Assignment: Write out again the entries from the first line to the line that includes "Definition octets (a", keeping both of those lines.

Record excerpts:

(* ===== verification/LbMaps.v ===== *)
(** * The BPF maps of the load balancer

    [crates/fluxvm-network/src/service.rs]: the contents of the maps the data plane
    reads ([desired_intent_maps]), and bringing the kernel's maps to them behind a
    guard ([reconcile_one_map], [populate_maps]).

    A map is a finite map from key bytes to value bytes; an update or deletion in the
    kernel takes one answer of a script ([true]: it fails and changes nothing). *)

From stdpp Require Import prelude list strings gmap.
From Stdlib Require Import NArith Lia.
From S2P Require Import Prelude RustStr LbService Maglev LbCatalog.

Abbreviation BpfMap := (gmap bytes bytes).

Record DesiredMaps := MkMaps { svc4 : BpfMap; svc6 : BpfMap; backend4 : BpfMap; backend6 : BpfMap; maglev : BpfMap; snat4 : BpfMap; snat6 : BpfMap }.
Definition no_maps : DesiredMaps := MkMaps ∅ ∅ ∅ ∅ ∅ ∅ ∅.

Definition SERVICE_F_HOST_ROUTING : u8 := 1.

(** [struct svc_value]: 24 bytes. *)
Definition desired_service_value (s : ServiceSpec) (sid tsize : u32) : option bytes :=
  rate ← match max_egress_mbps s with
         | Some mbps => (fun v => v / 8) <$> U.checked_mul 64 mbps 1000000
         | None => Some 0
         end;
  Some (le_bytes 4 sid ++ le_bytes 4 tsize ++ le_bytes 8 rate ++ le_bytes 4 (flow_sample_rate s) ++ [mode_wire (mode s)] ++
        [if host_routing s then SERVICE_F_HOST_ROUTING else 0] ++ le_bytes 2 0).

Definition octets (a : IpAddr) : bytes := match a with V4 o | V6 o => o end.
Definition svc_key (a : IpAddr) (p : u16) (pr : ServiceProtocol) : bytes := octets a ++ le_bytes 2 p ++ [ip_proto pr] ++ [0].
Definition pair_key (sid : u32) (i : nat) : bytes := le_bytes 4 sid ++ le_bytes 4 (N.of_nat i).
Definition backend_value (b : ServiceBackend) : bytes := octets (address b) ++ le_bytes 2 (b_port b) ++ le_bytes 2 (wire_flags (b_state b)).

Definition put_service (s : ServiceSpec) (value : bytes) (m : DesiredMaps) : DesiredMaps :=
  match vip s with
  | V4 _ => MkMaps (<[svc_key (vip s) (port s) (protocol s) := value]> (svc4 m)) (svc6 m) (backend4 m) (backend6 m) (maglev m) (snat4 m) (snat6 m)
  | V6 _ => MkMaps (svc4 m) (<[svc_key (vip s) (port s) (protocol s) := value]> (svc6 m)) (backend4 m) (backend6 m) (maglev m) (snat4 m) (snat6 m)
  end.

Fixpoint put_backends (sid : u32) (i : nat) (bs : list ServiceBackend) (m : DesiredMaps) : DesiredMaps :=
  match bs with
  | [] => m
  | b :: bs =>
      put_backends sid (S i) bs
        (if negb (enabled b) then m
         else match address b with
              | V4 _ => MkMaps (svc4 m) (svc6 m) (<[pair_key sid i := backend_value b]> (backend4 m)) (backend6 m) (maglev m) (snat4 m) (snat6 m)
              | V6 _ => MkMaps (svc4 m) (svc6 m) (backend4 m) (<[pair_key sid i := backend_value b]> (backend6 m)) (maglev m) (snat4 m) (snat6 m)
              end)
  end.

Definition put_snat (s : ServiceSpec) (sid : u32) (m : DesiredMaps) : DesiredMaps :=
  match snat_address s with
  | None => m
  | Some (V4 o) => MkMaps (svc4 m) (svc6 m) (backend4 m) (backend6 m) (maglev m) (<[le_bytes 4 sid := o ++ le_bytes 4 1]> (snat4 m)) (snat6 m)
  | Some (V6 o) => MkMaps (svc4 m) (svc6 m) (backend4 m) (backend6 m) (maglev m) (snat4 m) (<[le_bytes 4 sid := o ++ le_bytes 4 1]> (snat6 m))
  end.

Fixpoint put_table (sid : u32) (i : nat) (t : list nat) (m : DesiredMaps) : DesiredMaps :=
  match t with
  | [] => m
  | b :: t =>
      put_table sid (S i) t
        (MkMaps (svc4 m) (svc6 m) (backend4 m) (backend6 m) (<[pair_key sid i := le_bytes 4 (N.of_nat b)]> (maglev m)) (snat4 m) (snat6 m))
  end.

(** What a service adds to the maps. *)
Definition put_spec_maps (s : ServiceSpec) (m : DesiredMaps) : outcome DesiredMaps :=
  let sid := service_id (name s) in
  match maglev_table s with
  | Ok table =>
      match desired_service_value s sid (U.wrap 32 (lenN table)) with
      | None => Err Network
      | Some value => Ok (put_table sid 0 table (put_snat s sid (put_backends sid 0 (backends s) (put_service s value m))))
      end
  | Err e => Err e | Panic => Panic | Loop => Loop
  end.

Fixpoint desired_from (specs : list ServiceSpec) (m : DesiredMaps) : outcome DesiredMaps :=
  match specs with
  | [] => Ok m
  | s :: specs => match put_spec_maps s m with Ok m => desired_from specs m | Err e => Err e | Panic => Panic | Loop => Loop end
  end.

Definition desired_intent_maps (specs : list ServiceSpec) : outcome DesiredMaps := desired_from specs no_maps.

(** ** Bringing the kernel's maps up to date *)

(** The maps in the order of their names, the guard and the answers to come. *)
Record Kernel := MkKernel { kmaps : list BpfMap; sguard : N; kfaults : list bool }.

Definition kernel_op : M Kernel () := fun k =>
  match kfaults k with
  | true :: f => (Err Network, MkKernel (kmaps k) (sguard k) f)
  | _ :: f => (Ok tt, MkKernel (kmaps k) (sguard k) f)
  | [] => (Ok tt, k)
  end.

Definition on_map (i : nat) (f : BpfMap -> BpfMap) : M Kernel () := modify (fun k => MkKernel (alter f i (kmaps k)) (sguard k) (kfaults k)).
Definition map_update (i : nat) (key value : bytes) : M Kernel () := do! kernel_op in on_map i <[key := value]>.
Definition map_delete (i : nat) (key : bytes) : M Kernel () := do! kernel_op in on_map i (base.delete key).
Definition set_guard (v : N) : M Kernel () := do! kernel_op in modify (fun k => MkKernel (kmaps k) v (kfaults k)).

Fixpoint each {A} (f : A -> M Kernel ()) (l : list A) : M Kernel () :=
  match l with [] => ret tt | a :: l => do! f a in each f l end.

(** The dump of a map is one more call that can fail. *)
Definition reconcile_one_map (i : nat) (desired : BpfMap) : M Kernel () :=
  do! kernel_op in
  let! k := Prelude.get in
  let existing := default ∅ (kmaps k !! i) in
  do! each (map_delete i) (List.filter (fun key => negb (bool_decide (is_Some (desired !! key)))) (map fst (map_to_list existing))) in
  each (fun kv : bytes * bytes => if bool_decide (existing !! kv.1 = Some kv.2) then ret tt else map_update i kv.1 kv.2) (map_to_list desired).

Fixpoint reconcile_all (i : nat) (ds : list BpfMap) : M Kernel () :=
  match ds with [] => ret tt | d :: ds => do! reconcile_one_map i d in reconcile_all (S i) ds end.

(** [BTreeMap] order of the names of the maps. *)
Definition in_order (m : DesiredMaps) : list BpfMap := [backend4 m; backend6 m; maglev m; snat4 m; snat6 m; svc4 m; svc6 m].

Definition populate_maps (specs : list ServiceSpec) : M Kernel () :=
  do! set_guard 1 in
  let! desired := lift (desired_intent_maps specs) in
  do! reconcile_all 0 (in_order desired) in
  set_guard 0.

(** ** Reconciliation *)

Definition cur (i : nat) (k : Kernel) : BpfMap := default ∅ (kmaps k !! i).

(** Only map [i] has changed. *)
Definition only_map (i : nat) (k k' : Kernel) : Prop :=
  length (kmaps k') = length (kmaps k) /\ sguard k' = sguard k /\ forall j, j <> i -> kmaps k' !! j = kmaps k !! j.

Lemma only_map_trans i a b c : only_map i a b -> only_map i b c -> only_map i a c.
Proof. intros (A1 & A2 & A3) (B1 & B2 & B3). split_and!; [congruence|congruence|]. intros j Hj. by rewrite B3, A3. Qed.

Lemma kernel_op_cases k : exists r k', kernel_op k = (r, k') /\ kmaps k' = kmaps k /\ sguard k' = sguard k /\ (r = Ok tt \/ r = Err Network).
Proof. unfold kernel_op. destruct (kfaults k) as [|[] f]; eexists _, _; (split; [reflexivity|]); auto. Qed.

(** One call on map [i] that applies [f] when it works. *)
Definition applies (i : nat) (f : BpfMap -> BpfMap) (m : M Kernel ()) : Prop :=
  forall k, match m k with
  | (Ok _, k') => only_map i k k' /\ ((i < length (kmaps k))%nat -> cur i k' = f (cur i k))
  | (Err _, k') => only_map i k k'
  | _ => False
  end.

Lemma applies_call i f : applies i f (do! kernel_op in on_map i f).
Proof.
  intros k. unfold bind. destruct (kernel_op_cases k) as (r & k1 & -> & H1 & H2 & [-> | ->]); cbn.
  - split; [split_and!; cbn; [by rewrite length_alter, H1|done|]|].
    + intros j Hj. by rewrite list_lookup_alter_ne, H1.
    + intros Hi. unfold cur. cbn. rewrite list_lookup_alter_eq, H1. destruct (lookup_lt_is_Some_2 (kmaps k) i Hi) as [m ->]. done.
  - split_and!; by rewrite ?H1.
Qed.

Lemma applies_ret i : applies i id (ret tt).
Proof. intros k. split; [by split_and!|done]. Qed.

Lemma applies_bind i f g m m' : applies i f m -> applies i g m' -> applies i (fun x => g (f x)) (do! m in m').
Proof.
  intros Hm Hm' k. unfold bind. specialize (Hm k). destruct (m k) as [[[]|e| |] k1]; try done. destruct Hm as [H1 H2].
  specialize (Hm' k1). destruct (m' k1) as [[[]|e| |] k2]; try done.
  - destruct Hm' as [H3 H4]. split; [by eapply only_map_trans|]. intros Hi. rewrite H4, H2; [done|done|]. destruct H1 as [-> _]. done.
  - by eapply only_map_trans.
Qed.

Lemma applies_ext i f g m : (forall x, f x = g x) -> applies i f m -> applies i g m.
Proof. intros E H k. specialize (H k). destruct (m k) as [[[]|e| |] k']; try done. destruct H as [H1 H2]. split; [done|]. intros Hi. by rewrite <- E, <- H2. Qed.

Lemma applies_each {A} (i : nat) (f : A -> BpfMap -> BpfMap) (op : A -> M Kernel ()) (l : list A) : (forall a, applies i (f a) (op a)) ->
  applies i (fun x => fold_left (fun x a => f a x) l x) (each op l).
Proof. intros H. induction l as [|a l IH]; [apply applies_ret|]. exact (applies_bind i (f a) _ _ _ (H a) IH). Qed.

(** What the two loops make of a map. *)
Definition reconciled (desired existing : BpfMap) : BpfMap :=
  fold_left (fun x kv => if bool_decide (existing !! kv.1 = Some kv.2) then x else <[kv.1 := kv.2]> x) (map_to_list desired)
    (fold_left (fun x key => base.delete key x) (List.filter (fun key => negb (bool_decide (is_Some (desired !! key)))) (map fst (map_to_list existing))) existing).

Lemma fold_delete_lookup (l : list bytes) (x : BpfMap) key : fold_left (fun x k => base.delete k x) l x !! key = if decide (key ∈ l) then None else x !! key.
Proof.
  revert x. induction l as [|k l IH]; intros x; [done|]. cbn [fold_left]. rewrite IH. repeat case_decide; try set_solver.
  - assert (key = k) as -> by set_solver. apply lookup_delete_eq.
  - rewrite lookup_delete_ne; [done|set_solver].
Qed.

Lemma fold_update_lookup (existing : BpfMap) (l : list (bytes * bytes)) (x : BpfMap) key : NoDup (map fst l) ->
  fold_left (fun x kv => if bool_decide (existing !! kv.1 = Some kv.2) then x else <[kv.1 := kv.2]> x) l x !! key =
  match list_to_map (M := BpfMap) l !! key with
  | Some v => if bool_decide (existing !! key = Some v) then x !! key else Some v
  | None => x !! key
  end.
Proof.
  revert x. induction l as [|[k v] l IH]; intros x Hn; [by rewrite list_to_map_nil, lookup_empty|]. rewrite list_to_map_cons. cbn [fold_left fst snd]. simpl in Hn.
  apply NoDup_cons in Hn as [Hk Hn]. rewrite IH by done. destruct (decide (k = key)) as [->|Hne].
  - rewrite lookup_insert_eq. assert (list_to_map (M := BpfMap) l !! key = None) as -> by (by apply not_elem_of_list_to_map_1).
    case_bool_decide; [done|]. by rewrite lookup_insert_eq.
  - rewrite lookup_insert_ne by done. assert ((if bool_decide (existing !! k = Some v) then x else <[k := v]> x) !! key = x !! key) as ->; [|done].
    case_bool_decide; [done|]. by rewrite lookup_insert_ne.
Qed.

Lemma reconciled_desired desired existing : reconciled desired existing = desired.
Proof.
  apply map_eq. intros key. unfold reconciled. rewrite fold_update_lookup by apply NoDup_fst_map_to_list. rewrite list_to_map_to_list, fold_delete_lookup.
  destruct (desired !! key) as [v|] eqn:Ed.
  - case_bool_decide as E; [|done]. rewrite decide_False; [done|]. intros Hin. apply list_elem_of_In, filter_In in Hin as [_ Hin]. rewrite Ed in Hin. by rewrite bool_decide_true in Hin.
  - case_decide as Hin; [done|]. destruct (existing !! key) as [w|] eqn:Ee; [|done]. exfalso. apply Hin, list_elem_of_In, filter_In. split.
    + apply list_elem_of_In. change key with (key, w).1. apply list_elem_of_fmap_2. by apply elem_of_map_to_list.
    + rewrite Ed. by rewrite bool_decide_false by (by intros []).
Qed.

Lemma reconcile_applies i desired : applies i (fun _ => desired) (reconcile_one_map i desired).
Proof.
  intros k. unfold reconcile_one_map. unfold bind at 1. destruct (kernel_op_cases k) as (r & k1 & -> & H1 & H2 & [-> | ->]); [|split_and!; by rewrite ?H1].
  unfold bind at 1. change (Prelude.get k1) with (Ok k1, k1). cbv iota. set (existing := default ∅ (kmaps k1 !! i)).
  pose proof (applies_bind i _ _ _ _
    (applies_each i (fun key x => base.delete key x) (map_delete i)
       (List.filter (fun key => negb (bool_decide (is_Some (desired !! key)))) (map fst (map_to_list existing))) (fun key => applies_call i (base.delete key)))
    (applies_each i (fun kv x => if bool_decide (existing !! kv.1 = Some kv.2) then x else <[kv.1 := kv.2]> x)
       (fun kv : bytes * bytes => if bool_decide (existing !! kv.1 = Some kv.2) then ret tt else map_update i kv.1 kv.2) (map_to_list desired)
       ltac:(intros [a b]; cbn; case_bool_decide; [exact (applies_ret i)|exact (applies_call i <[a := b]>)])) k1) as Ha.
  assert (only_map i k k1) as Hk by (split_and!; intros; by rewrite ?H1).
  destruct (bind _ _ k1) as [[[]|e| |] k2]; try done.
  - destruct Ha as [A1 A2]. split; [by eapply only_map_trans|]. intros Hi. rewrite A2 by (by rewrite H1). exact (reconciled_desired desired existing).
  - by eapply only_map_trans.
Qed.

Lemma reconcile_all_spec ds i k : length (kmaps k) = (i + length ds)%nat ->
  match reconcile_all i ds k with
  | (Ok _, k') => kmaps k' = take i (kmaps k) ++ ds /\ sguard k' = sguard k
  | (Err _, k') => sguard k' = sguard k /\ length (kmaps k') = length (kmaps k)
  | _ => False
  end.
Proof.
  revert i k. induction ds as [|d ds IH]; intros i k Hl; cbn [reconcile_all].
  - cbn in *. rewrite firstn_all2, app_nil_r by lia. done.
  - unfold bind. pose proof (reconcile_applies i d k) as H. destruct (reconcile_one_map i d k) as [[[]|e| |] k1]; try done; [|by destruct H as (H1 & H2 & _)].
    destruct H as [(H1 & H2 & H3) H4]. simpl in Hl. specialize (H4 ltac:(lia)). specialize (IH (S i) k1 ltac:(lia)).
    destruct (reconcile_all (S i) ds k1) as [[[]|e| |] k2]; try done; [|by destruct IH; split; congruence].
    destruct IH as [-> H5]. split; [|congruence]. destruct (lookup_lt_is_Some_2 (kmaps k1) i ltac:(lia)) as [x Hx].
    rewrite (take_S_r _ _ _ Hx), <- app_assoc. unfold cur in H4. rewrite Hx in H4. simpl in H4. subst x. f_equal.
    apply list_eq. intros j. destruct (decide (j < i)%nat); [rewrite !lookup_take_lt by done; by apply H3; lia|by rewrite !lookup_take_ge by lia].
Qed.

Exercise result:
(* ===== verification/LbMaps.v ===== *)
(** * The BPF maps of the load balancer

    [crates/fluxvm-network/src/service.rs]: the contents of the maps the data plane
    reads ([desired_intent_maps]), and bringing the kernel's maps to them behind a
    guard ([reconcile_one_map], [populate_maps]).

    A map is a finite map from key bytes to value bytes; an update or deletion in the
    kernel takes one answer of a script ([true]: it fails and changes nothing). *)

From stdpp Require Import prelude list strings gmap.
From Stdlib Require Import NArith Lia.
From S2P Require Import Prelude RustStr LbService Maglev LbCatalog.

Abbreviation BpfMap := (gmap bytes bytes).

Record DesiredMaps := MkMaps { svc4 : BpfMap; svc6 : BpfMap; backend4 : BpfMap; backend6 : BpfMap; maglev : BpfMap; snat4 : BpfMap; snat6 : BpfMap }.
Definition no_maps : DesiredMaps := MkMaps ∅ ∅ ∅ ∅ ∅ ∅ ∅.

Definition SERVICE_F_HOST_ROUTING : u8 := 1.

(** [struct svc_value]: 24 bytes. *)
Definition desired_service_value (s : ServiceSpec) (sid tsize : u32) : option bytes :=
  rate ← match max_egress_mbps s with
         | Some mbps => (fun v => v / 8) <$> U.checked_mul 64 mbps 1000000
         | None => Some 0
         end;
  Some (le_bytes 4 sid ++ le_bytes 4 tsize ++ le_bytes 8 rate ++ le_bytes 4 (flow_sample_rate s) ++ [mode_wire (mode s)] ++
        [if host_routing s then SERVICE_F_HOST_ROUTING else 0] ++ le_bytes 2 0).

Definition octets (a : IpAddr) : bytes := match a with V4 o | V6 o => o end.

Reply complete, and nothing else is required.